Dataset records Start Marker
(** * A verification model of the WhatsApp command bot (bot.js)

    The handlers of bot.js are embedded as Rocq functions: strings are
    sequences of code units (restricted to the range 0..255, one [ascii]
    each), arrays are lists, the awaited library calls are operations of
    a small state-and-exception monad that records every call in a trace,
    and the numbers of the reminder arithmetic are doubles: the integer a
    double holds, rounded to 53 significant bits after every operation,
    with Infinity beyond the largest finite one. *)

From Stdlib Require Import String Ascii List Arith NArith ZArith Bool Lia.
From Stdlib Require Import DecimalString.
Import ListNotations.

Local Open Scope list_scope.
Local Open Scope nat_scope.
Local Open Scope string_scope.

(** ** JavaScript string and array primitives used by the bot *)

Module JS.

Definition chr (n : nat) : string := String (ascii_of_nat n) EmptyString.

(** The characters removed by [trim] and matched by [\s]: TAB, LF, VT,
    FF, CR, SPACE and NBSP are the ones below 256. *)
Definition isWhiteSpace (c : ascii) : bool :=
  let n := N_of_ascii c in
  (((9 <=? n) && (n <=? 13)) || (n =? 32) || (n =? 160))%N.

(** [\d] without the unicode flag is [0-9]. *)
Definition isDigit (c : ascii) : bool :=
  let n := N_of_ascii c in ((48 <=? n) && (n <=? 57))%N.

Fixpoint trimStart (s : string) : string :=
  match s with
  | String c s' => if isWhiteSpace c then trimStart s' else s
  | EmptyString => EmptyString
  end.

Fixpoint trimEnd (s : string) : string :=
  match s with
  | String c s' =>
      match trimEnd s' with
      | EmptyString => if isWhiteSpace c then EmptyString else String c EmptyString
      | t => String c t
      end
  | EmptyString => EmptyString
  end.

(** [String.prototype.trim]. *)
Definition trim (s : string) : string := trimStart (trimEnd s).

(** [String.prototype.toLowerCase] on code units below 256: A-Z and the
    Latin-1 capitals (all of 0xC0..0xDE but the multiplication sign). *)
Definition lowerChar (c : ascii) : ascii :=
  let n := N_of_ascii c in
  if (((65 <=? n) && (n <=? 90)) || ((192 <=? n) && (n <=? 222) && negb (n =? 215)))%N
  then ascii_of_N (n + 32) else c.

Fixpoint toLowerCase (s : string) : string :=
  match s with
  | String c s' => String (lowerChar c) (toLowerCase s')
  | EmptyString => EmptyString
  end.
Dataset records End Marker
Dataset records Start Marker
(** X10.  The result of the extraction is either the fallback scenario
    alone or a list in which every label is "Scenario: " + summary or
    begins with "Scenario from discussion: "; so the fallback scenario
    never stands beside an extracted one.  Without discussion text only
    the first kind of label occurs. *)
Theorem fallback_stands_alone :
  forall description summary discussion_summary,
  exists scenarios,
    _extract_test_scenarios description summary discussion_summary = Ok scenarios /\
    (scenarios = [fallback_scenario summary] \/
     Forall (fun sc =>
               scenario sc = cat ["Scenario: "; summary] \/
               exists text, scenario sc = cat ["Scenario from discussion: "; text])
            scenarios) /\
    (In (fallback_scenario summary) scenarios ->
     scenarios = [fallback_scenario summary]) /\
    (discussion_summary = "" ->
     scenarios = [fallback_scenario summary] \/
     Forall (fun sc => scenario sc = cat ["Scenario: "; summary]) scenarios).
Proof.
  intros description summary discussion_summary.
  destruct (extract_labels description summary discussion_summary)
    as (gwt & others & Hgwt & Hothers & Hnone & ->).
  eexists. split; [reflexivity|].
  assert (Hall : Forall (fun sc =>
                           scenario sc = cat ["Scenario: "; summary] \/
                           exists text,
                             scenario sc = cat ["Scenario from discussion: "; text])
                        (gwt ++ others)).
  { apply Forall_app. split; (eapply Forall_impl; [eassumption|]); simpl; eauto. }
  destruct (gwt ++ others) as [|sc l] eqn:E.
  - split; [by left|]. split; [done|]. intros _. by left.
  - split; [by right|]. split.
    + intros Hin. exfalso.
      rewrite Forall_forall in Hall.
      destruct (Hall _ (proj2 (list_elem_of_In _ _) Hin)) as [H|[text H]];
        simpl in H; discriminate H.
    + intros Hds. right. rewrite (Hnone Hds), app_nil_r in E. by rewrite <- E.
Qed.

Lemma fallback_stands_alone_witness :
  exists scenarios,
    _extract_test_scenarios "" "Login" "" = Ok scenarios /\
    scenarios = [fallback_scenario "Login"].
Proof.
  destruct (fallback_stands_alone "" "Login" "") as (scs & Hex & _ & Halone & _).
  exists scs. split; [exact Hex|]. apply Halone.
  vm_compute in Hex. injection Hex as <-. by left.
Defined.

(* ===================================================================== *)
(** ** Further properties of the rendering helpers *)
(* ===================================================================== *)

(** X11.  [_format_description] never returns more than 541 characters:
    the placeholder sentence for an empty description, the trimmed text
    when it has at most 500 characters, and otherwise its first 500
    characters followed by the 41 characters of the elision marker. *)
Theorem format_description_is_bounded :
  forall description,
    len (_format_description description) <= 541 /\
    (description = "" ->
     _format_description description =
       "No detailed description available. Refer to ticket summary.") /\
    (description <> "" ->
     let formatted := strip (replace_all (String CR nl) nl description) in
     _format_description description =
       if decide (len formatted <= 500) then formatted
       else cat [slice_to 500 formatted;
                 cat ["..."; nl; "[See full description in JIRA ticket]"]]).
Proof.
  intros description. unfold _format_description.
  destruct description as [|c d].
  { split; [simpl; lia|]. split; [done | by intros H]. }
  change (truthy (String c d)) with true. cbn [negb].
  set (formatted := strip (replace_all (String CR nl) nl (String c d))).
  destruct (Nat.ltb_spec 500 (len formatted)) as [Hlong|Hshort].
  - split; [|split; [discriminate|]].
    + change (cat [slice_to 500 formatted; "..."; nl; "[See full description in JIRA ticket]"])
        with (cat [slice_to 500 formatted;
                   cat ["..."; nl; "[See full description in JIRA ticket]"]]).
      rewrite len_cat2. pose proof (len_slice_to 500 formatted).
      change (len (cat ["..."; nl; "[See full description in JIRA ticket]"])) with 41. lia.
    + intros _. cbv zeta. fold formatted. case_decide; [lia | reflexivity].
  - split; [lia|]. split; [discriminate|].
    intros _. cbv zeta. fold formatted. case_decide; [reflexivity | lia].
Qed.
Dataset records End Marker
Task prompt: Return only the stretch of the material above from the line holding "(** * A verification" through the line holding "and the numbers", copied exactly.

Response to this exercise:
(** * A verification model of the WhatsApp command bot (bot.js)

    The handlers of bot.js are embedded as Rocq functions: strings are
    sequences of code units (restricted to the range 0..255, one [ascii]
    each), arrays are lists, the awaited library calls are operations of
    a small state-and-exception monad that records every call in a trace,
    and the numbers of the reminder arithmetic are doubles: the integer a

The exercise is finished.